I'm not really worried about attackers hitting my firewall, so I'll share my configurations.
jail.conf
Code:
$barge_id = "1";
$domain = "delhi.o4data.net";
$jail_zfs = "tank/jail";
$jail_path = "/$jail_zfs";
path = "$jail_path/$name";
host.hostname = "$name.$domain";
$hostsrv_if = "igb1";
$hostsrv_fib = "1";
$hostsrv_cidr = "64";
$hostsrv_subnet = "2603:3015:1003:5627";
$hostsrv_addr = "$hostsrv_subnet:bed:$barge_id:feed:$guest_id/$hostsrv_cidr";
$hostsrv_cidr4 = "24";
$hostsrv_subnet4 = "192.168.7";
$hostsrv_cast4 = "$hostsrv_subnet4.255";
$hostsrv_addr4 = "$hostsrv_subnet4.$guest_id/$hostsrv_cidr4";
$hostsrv_conf = "$hostsrv_if|$hostsrv_addr";
$hostsrv_conf4 = "$hostsrv_if|$hostsrv_addr4 $hostsrv_cast4";
$loop_if = "lo1";
$loop_subnet4 = "127.0.$barge_id";
$loop_cast4 = "127.255.255.255";
$loop_addr4 = "$loop_subnet4.$guest_id";
$loop_conf4 = "$loop_if|$loop_addr4 $loop_cast4";
children.max = 0;
securelevel = 2;
enforce_statfs = 2;
exec.start = "/bin/sh /etc/rc";
exec.stop = "/bin/sh /etc/rc.shutdown";
exec.clean;
netbox {
$guest_id = "203";
exec.fib = "$hostsrv_fib";
ip6.addr = "$hostsrv_conf";
ip4.addr = "$loop_conf4";
ip4.addr += "$hostsrv_conf4";
allow.raw_sockets;
}
rc.conf
Code:
clear_tmp_enable="YES"
hostname="barge-1.delhi.o4data.net"
ifconfig_igb0="inet 192.168.6.11 netmask 255.255.255.0"

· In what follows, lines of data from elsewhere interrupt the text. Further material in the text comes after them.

(** X19. A round without any scored result, in particular a page
    without a match table, is assembled as not_started whatever points
    its players have, and the season aggregator then skips the round
    document. *)
Theorem X19_no_results_not_counted `{Runtime} (soup : node) (spieltag : Z) :
  Forall (λ m, result m = []) (parse_matches soup).1 →
  rd_status (parse_spieltag soup spieltag) = not_started ∧
  compute_wurstliga.skipped (doc_of (parse_spieltag soup spieltag)) = true.
Proof.
  intros Hnone.
  assert (Hst : rd_status (parse_spieltag soup spieltag) = not_started).
  { rewrite rd_status_parse_spieltag, derive_spieltag_status_naive.
    rewrite (results_done_no_results _ Hnone). reflexivity. }
  split; [exact Hst|].
  apply skipped_doc_of. by left.
Qed.

Lemma X19_no_results_not_counted_witness :
  let soup := players_page "Al" "7" in
  Forall (λ m, result m = []) (parse_matches (H:=ascii_runtime) soup).1 ∧
  compute_wurstliga.skipped
    (doc_of (parse_spieltag (H:=ascii_runtime) soup 1)) = true.
Proof.
  intros soup.
  assert (Hnone : Forall (λ m, result m = [])
                    (parse_matches (H:=ascii_runtime) soup).1).
  { vm_compute. constructor. }
  split; [exact Hnone|].
  apply (X19_no_results_not_counted (H:=ascii_runtime) soup 1 Hnone).
Defined.

(** * Further properties of the season aggregator *)




Section aggregator_extras.
Import compute_wurstliga.


Lemma column_sum_Permutation (col : sums → Z) (t t' : totals_dict) :
  t ≡ₚ t' → column_sum col t = column_sum col t'.
Proof.
  induction 1 as [|x l l' _ IH|x y l|l1 l2 l3 _ IH1 _ IH2]; simpl;
    [done|by rewrite IH|lia|by etrans].
Qed.

Lemma column_sum_totals_update (col : sums → Z) (f : sums → sums) (d : Z)
    (n : pystr) (t : totals_dict) :
  (∀ v, col (f v) = col v + d) → col zero_sums = 0 →
  column_sum col (totals_update f n t) = column_sum col t + d.
Proof.
  intros Hf Hzero. induction t as [|[k v] t IH]; simpl.
  - rewrite Hf, Hzero. lia.
  - case_bool_decide; simpl; [rewrite Hf|rewrite IH]; lia.
Qed.

Lemma column_sum_foldl_add_player (col : sums → Z)
    (field : doc_player → option Z) (ps : list doc_player) (t : totals_dict) :
  (∀ p v, col (add_to_sums p v) = col v + default 0 (field p)) →
  col zero_sums = 0 →
  column_sum col (foldl add_player t ps)
  = column_sum col t + field_sum field ps.
Proof.
  intros Hadd Hzero. revert t.
  induction ps as [|p ps IH]; intros t; simpl; [lia|].
  rewrite IH. unfold add_player.
  rewrite (column_sum_totals_update col _ (default 0 (field p))) by done.
  lia.
Qed.

Lemma standings_of_main (docs : list doc) (now : pystr) :
  main docs now
  = Standings SEASON (sorted_ints (spieltag <$> counted_docs docs)) now
      (sorted_reverse key_lt
         (foldl add_player [] (all_players (counted_docs docs)))).
Proof. unfold main. by rewrite fold_docs_spec. Qed.


(** X20. The counted-round list of the standings is in ascending order
    and holds the round numbers of the counted documents, each as often
    as it occurs among them. *)
Theorem X20_counted_rounds_sorted (docs : list doc) (now : pystr) :
  StronglySorted Z.le (spieltage_counted (main docs now)) ∧
  spieltage_counted (main docs now) ≡ₚ spieltag <$> counted_docs docs.
Proof.
  rewrite standings_of_main. simpl. split.
  - apply sorted_ascending_sorted.
  - apply sorted_ascending_perm.
Qed.

(** X21. Nothing is lost or invented by the aggregation: each column of
    the standings sums, over all players, to the sum of that key over
    all player records of the counted documents. *)
Theorem X21_totals_conserved (docs : list doc) (now : pystr) :
  let standing := standings_players (main docs now) in
  let records := all_players (counted_docs docs) in
  column_sum wurstliga_sum standing = field_sum wurstliga_pts records ∧
  column_sum kicktipp_sum_P standing = field_sum kicktipp_P records ∧
  column_sum sts_sum standing = field_sum sts records ∧
  column_sum tv_sum standing = field_sum tv records ∧
  column_sum null_sum standing = field_sum null_wurst records.
Proof.
  intros standing records. unfold standing.
  rewrite standings_of_main. simpl.
  assert (Hcol : ∀ col field,
            (∀ p v, col (add_to_sums p v) = col v + default 0 (field p)) →
            col zero_sums = 0 →
            column_sum col (sorted_reverse key_lt
                              (foldl add_player [] records))
            = field_sum field records).
  { intros col field Hadd Hzero.
    rewrite (column_sum_Permutation col _ _ (sorted_reverse_perm key_lt _)).
    by rewrite (column_sum_foldl_add_player col field). }
  split_and!; by apply Hcol.
Qed.



(** X23. When every round document is skipped, in particular when
    there is none, the standings hold no counted round and no player. *)
Theorem X23_nothing_counted_empty_standings (docs : list doc) (now : pystr) :
  Forall (λ d, skipped d = true) docs →
  main docs now = Standings SEASON [] now [].
Proof.
  intros Hall. rewrite standings_of_main.
  assert (counted_docs docs = []) as ->; [|done].
  unfold counted_docs. induction Hall as [|d ds Hd _ IH]; [done|].
  simpl. by rewrite Hd.
Qed.

Lemma X23_nothing_counted_empty_standings_witness :
  let d := Doc 1 (Some (py "not_started"))
             (Some [DocPlayer (py "A") (Some 5) (Some 10) None None None]) in
  main [d] (py "now") = Standings SEASON [] (py "now") [].
Proof.
  intros d.
  apply (X23_nothing_counted_empty_standings [d] (py "now")).
  repeat constructor.
Defined.

End aggregator_extras.

(** * A round in which nobody scored *)

Lemma rd_players_parse_spieltag `{Runtime} (soup : node) (spieltag : Z) :
  rd_players (parse_spieltag soup spieltag)
  = apply_wurstliga_scoring WURSTLIGA_LADDER (parse_players soup).
Proof. unfold parse_spieltag. by destruct (parse_matches soup). Qed.

(** When every player has the same raw score, every player has rank 1. *)
Lemma all_tied_rank_1 (ladder : list Z) (players : list player) (x : Z)
    (s : scored) :
  Forall (λ p, kicktipp_P p = x) players →
  s ∈ apply_wurstliga_scoring ladder players →
  kicktipp_P (raw s) = x ∧ dense_rank s = 1.
Proof.
  intros Hall (p & Hp & ->)%elem_of_apply_wurstliga_scoring.
  rewrite Forall_forall in Hall. simpl.
  split; [by apply Hall|].
  rewrite (rank_counts_greater players p Hp). simpl.
  assert (Hempty : filter (λ t, kicktipp_P p < t) (distinct_scores players)
                   = ∅).
  { apply set_eq. intros t. rewrite elem_of_filter, elem_of_distinct_scores.
    split; [|by intros []%elem_of_empty].
    intros [Hlt (q & Hq & <-)].
    rewrite (Hall p Hp), (Hall q Hq) in Hlt. lia. }
  by rewrite Hempty, size_empty.
Qed.

(** X24. A round in which at least one player is listed and every raw
    score is 0 is skipped by the season aggregator whatever its status,
    even when it is complete; in its round document every player is a
    top scorer with dense rank 1 and the 10 league points of the first
    ladder entry, which therefore never reach the standings. *)
Theorem X24_all_zero_round_dropped `{Runtime} (soup : node) (spieltag : Z) :
  parse_players soup ≠ [] →
  Forall (λ p, kicktipp_P p = 0) (parse_players soup) →
  compute_wurstliga.skipped (doc_of (parse_spieltag soup spieltag)) = true ∧
  Forall (λ s, dense_rank s = 1 ∧ wurstliga_pts s = 10 ∧
               sts s = 1 ∧ tv s = 1 ∧ null_wurst s = 0)
    (rd_players (parse_spieltag soup spieltag)).
Proof.
  intros Hne Hzero.
  assert (Hall : ∀ s, s ∈ rd_players (parse_spieltag soup spieltag) →
                      kicktipp_P (raw s) = 0 ∧ dense_rank s = 1).
  { intros s. rewrite rd_players_parse_spieltag.
    by apply all_tied_rank_1. }
  split.
  - apply skipped_doc_of. right. split.
    + rewrite rd_players_parse_spieltag. unfold apply_wurstliga_scoring.
      by destruct (parse_players soup).
    + apply Forall_forall. intros s Hs. by apply Hall.
  - apply Forall_forall. intros s Hs.
    destruct (Hall s Hs) as [Hscore Hrank].
    rewrite rd_players_parse_spieltag in Hs.
    apply elem_of_apply_wurstliga_scoring in Hs as (p & _ & ->).
    simpl in *. rewrite Hrank, Hscore. by vm_compute.
Qed.

Lemma X24_all_zero_round_dropped_witness :
  let soup :=
    Tag "[document]"
      [Tag "table"
         [Tag "tr" [th "Termin"; th "Heim"; th "Gast"; th "Ergebnis"];
          Tag "tbody" [Tag "tr" [td "offen"; td "FCB"; td "BVB"; td "0:0"]]];
       Tag "table"
         [Tag "tr" [th "Pos"; th "Name"; th "P"];
          Tag "tr" [td "1"; td "Al"; td "0"]]] in
  rd_status (parse_spieltag (H:=ascii_runtime) soup 1) = complete ∧
  compute_wurstliga.skipped
    (doc_of (parse_spieltag (H:=ascii_runtime) soup 1)) = true.
Proof.
  intros soup. split; [reflexivity|].
  apply (X24_all_zero_round_dropped (H:=ascii_runtime) soup 1).
  - vm_compute. discriminate.
  - vm_compute. repeat constructor.
Defined.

ifconfig_igb0_ipv6="inet6 accept_rtadv"
ifconfig_igb0_alias0="inet6 2603:3015:1003:5626::bed:1 prefixlen 64"
ifconfig_igb1="inet 192.168.7.11 netmask 255.255.255.0"
ifconfig_igb1_ipv6="inet6 accept_rtadv"
ifconfig_igb1_alias0="inet6 2603:3015:1003:5627::bed:1 prefixlen 64"
ifconfig_igb2="inet 192.168.8.11 netmask 255.255.255.0"
ifconfig_igb2_ipv6="inet6 accept_rtadv"
ifconfig_igb2_alias0="inet6 2603:3015:1003:5628::bed:1 prefixlen 64"
ifconfig_igb3="inet 192.168.10.11 netmask 255.255.255.0"
ifconfig_igb3_ipv6="inet6 accept_rtadv"
ifconfig_igb3_alias0="inet6 2603:3015:1003:562a::bed:1 prefixlen 64"
static_routes="hdef4 hdmz4 hsrv4 hctl4 gdmz4"
ipv6_static_routes="hdef hdmz hsrv hctl gdmz"
route_hdef4="-net 0.0.0.0/0 192.168.6.1 -fib 0"
ipv6_route_hdef="-net ::/0 2603:3015:1003:5626::cab:0 -fib 0"
route_hsrv4="-net 0.0.0.0/0 192.168.7.1 -fib 1"
ipv6_route_hsrv="-net ::/0 2603:3015:1003:5627::cab:0 -fib 1"
route_hctl4="-net 0.0.0.0/0 192.168.8.1 -fib 2"
ipv6_route_hctl="-net ::/0 2603:3015:1003:5628::cab:0 -fib 2"
route_gdmz4="-net 0.0.0.0/0 192.168.10.1 -fib 3"
ipv6_route_gdmz="-net ::/0 2603:3015:1003:562a::cab:0 -fib 3"
route_hdmz4="-net 0.0.0.0/0 192.168.6.1 -fib 4"
ipv6_route_hdmz="-net ::/0 2603:3015:1003:5626::cab:0 -fib 4"
sshd_enable="YES"
moused_enable="YES"
ntpdate_enable="YES"
ntpd_enable="YES"
dumpdev="AUTO"
zfs_enable="YES"
nullfs_load="YES"
jail_enable="YES"
cloned_interfaces="lo1"
ezjail_enable="NO"
I'm at a bit of a loss. Any ideas? Thanks.